## ACTIVITY
The answer is the set of lines that include "Local", copied from the data below.

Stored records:
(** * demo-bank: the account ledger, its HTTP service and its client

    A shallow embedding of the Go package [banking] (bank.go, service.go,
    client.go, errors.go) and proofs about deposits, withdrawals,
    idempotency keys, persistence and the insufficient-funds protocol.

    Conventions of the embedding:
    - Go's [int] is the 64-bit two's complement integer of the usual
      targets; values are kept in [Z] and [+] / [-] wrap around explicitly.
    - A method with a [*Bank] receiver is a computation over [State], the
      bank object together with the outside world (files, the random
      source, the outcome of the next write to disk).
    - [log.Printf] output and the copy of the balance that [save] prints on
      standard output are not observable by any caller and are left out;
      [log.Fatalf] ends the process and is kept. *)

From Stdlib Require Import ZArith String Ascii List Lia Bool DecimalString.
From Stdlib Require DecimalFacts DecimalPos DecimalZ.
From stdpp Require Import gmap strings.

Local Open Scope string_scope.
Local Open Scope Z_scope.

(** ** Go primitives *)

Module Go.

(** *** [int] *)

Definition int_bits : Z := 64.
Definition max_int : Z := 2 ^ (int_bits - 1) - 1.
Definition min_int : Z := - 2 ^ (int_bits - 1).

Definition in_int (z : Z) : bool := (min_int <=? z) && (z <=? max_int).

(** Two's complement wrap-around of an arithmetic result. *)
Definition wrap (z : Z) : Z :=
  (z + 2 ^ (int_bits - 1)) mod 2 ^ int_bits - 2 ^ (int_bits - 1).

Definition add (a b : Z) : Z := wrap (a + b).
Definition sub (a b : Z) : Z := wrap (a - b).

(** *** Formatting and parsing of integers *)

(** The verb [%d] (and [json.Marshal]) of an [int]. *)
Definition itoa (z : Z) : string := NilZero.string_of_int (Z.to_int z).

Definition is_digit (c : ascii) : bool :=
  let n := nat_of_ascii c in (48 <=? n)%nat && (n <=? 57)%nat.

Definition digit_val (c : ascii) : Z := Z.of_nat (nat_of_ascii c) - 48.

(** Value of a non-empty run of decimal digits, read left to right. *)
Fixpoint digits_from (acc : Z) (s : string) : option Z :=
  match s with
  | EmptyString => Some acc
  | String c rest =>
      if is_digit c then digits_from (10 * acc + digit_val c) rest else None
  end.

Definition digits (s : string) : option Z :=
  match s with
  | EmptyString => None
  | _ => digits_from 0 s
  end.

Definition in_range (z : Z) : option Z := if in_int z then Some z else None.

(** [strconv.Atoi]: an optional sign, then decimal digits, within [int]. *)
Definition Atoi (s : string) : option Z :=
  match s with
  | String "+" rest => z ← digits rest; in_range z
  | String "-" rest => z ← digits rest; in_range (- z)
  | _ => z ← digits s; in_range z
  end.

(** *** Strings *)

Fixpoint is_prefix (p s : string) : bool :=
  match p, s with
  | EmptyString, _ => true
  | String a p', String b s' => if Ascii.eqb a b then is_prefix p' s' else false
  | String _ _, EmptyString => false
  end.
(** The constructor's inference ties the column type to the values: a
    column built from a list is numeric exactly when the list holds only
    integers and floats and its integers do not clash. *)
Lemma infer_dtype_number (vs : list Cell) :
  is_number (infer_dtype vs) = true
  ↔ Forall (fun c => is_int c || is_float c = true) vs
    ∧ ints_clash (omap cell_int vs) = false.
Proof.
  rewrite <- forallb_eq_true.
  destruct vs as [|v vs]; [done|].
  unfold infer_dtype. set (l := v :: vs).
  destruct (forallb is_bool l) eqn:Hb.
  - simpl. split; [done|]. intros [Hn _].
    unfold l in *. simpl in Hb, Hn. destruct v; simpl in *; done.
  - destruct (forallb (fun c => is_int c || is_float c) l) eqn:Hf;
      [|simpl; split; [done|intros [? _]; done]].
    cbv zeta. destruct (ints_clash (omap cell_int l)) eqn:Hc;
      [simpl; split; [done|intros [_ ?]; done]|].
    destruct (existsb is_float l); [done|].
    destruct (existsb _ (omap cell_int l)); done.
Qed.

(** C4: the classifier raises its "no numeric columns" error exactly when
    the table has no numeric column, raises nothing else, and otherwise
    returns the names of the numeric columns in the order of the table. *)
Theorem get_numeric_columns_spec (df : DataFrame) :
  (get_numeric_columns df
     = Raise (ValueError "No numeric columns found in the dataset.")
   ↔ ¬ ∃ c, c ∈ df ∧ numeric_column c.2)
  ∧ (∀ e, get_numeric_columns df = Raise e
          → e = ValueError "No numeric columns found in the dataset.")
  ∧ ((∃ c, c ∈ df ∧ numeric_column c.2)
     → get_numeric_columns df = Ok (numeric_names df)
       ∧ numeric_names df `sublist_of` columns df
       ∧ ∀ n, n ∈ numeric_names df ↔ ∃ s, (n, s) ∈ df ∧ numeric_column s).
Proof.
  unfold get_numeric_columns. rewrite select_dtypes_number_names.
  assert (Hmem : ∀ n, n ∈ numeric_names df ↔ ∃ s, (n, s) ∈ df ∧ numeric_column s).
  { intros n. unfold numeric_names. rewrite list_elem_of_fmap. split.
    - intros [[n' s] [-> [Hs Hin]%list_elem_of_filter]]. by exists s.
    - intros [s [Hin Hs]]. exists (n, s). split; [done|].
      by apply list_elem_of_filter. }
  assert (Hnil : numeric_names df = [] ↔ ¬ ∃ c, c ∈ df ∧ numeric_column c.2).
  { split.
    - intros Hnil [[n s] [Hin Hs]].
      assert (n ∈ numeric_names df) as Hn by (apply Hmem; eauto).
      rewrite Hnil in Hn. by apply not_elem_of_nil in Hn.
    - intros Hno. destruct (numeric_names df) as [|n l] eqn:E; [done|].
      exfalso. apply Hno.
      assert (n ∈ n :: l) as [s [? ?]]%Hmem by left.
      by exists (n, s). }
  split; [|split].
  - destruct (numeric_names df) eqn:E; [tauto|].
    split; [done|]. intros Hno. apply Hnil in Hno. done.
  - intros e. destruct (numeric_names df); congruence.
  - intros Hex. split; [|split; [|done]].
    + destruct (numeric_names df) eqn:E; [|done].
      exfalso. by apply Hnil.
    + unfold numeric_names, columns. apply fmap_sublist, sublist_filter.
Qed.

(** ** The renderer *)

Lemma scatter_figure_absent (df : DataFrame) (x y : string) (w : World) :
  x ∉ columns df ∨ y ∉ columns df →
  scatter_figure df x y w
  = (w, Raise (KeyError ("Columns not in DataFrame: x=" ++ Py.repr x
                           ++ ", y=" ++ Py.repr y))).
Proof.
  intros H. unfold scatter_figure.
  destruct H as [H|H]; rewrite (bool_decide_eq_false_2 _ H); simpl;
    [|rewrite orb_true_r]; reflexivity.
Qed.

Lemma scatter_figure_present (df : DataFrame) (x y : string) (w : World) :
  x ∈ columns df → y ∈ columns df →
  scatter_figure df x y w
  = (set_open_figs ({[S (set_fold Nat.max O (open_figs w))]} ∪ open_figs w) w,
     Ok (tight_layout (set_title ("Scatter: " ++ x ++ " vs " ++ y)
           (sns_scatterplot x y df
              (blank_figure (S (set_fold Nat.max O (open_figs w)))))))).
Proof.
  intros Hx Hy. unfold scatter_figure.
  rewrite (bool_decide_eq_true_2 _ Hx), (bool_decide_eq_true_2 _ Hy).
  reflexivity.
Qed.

## ANSWER TO THIS EXERCISE
Local Open Scope string_scope.
Local Open Scope Z_scope.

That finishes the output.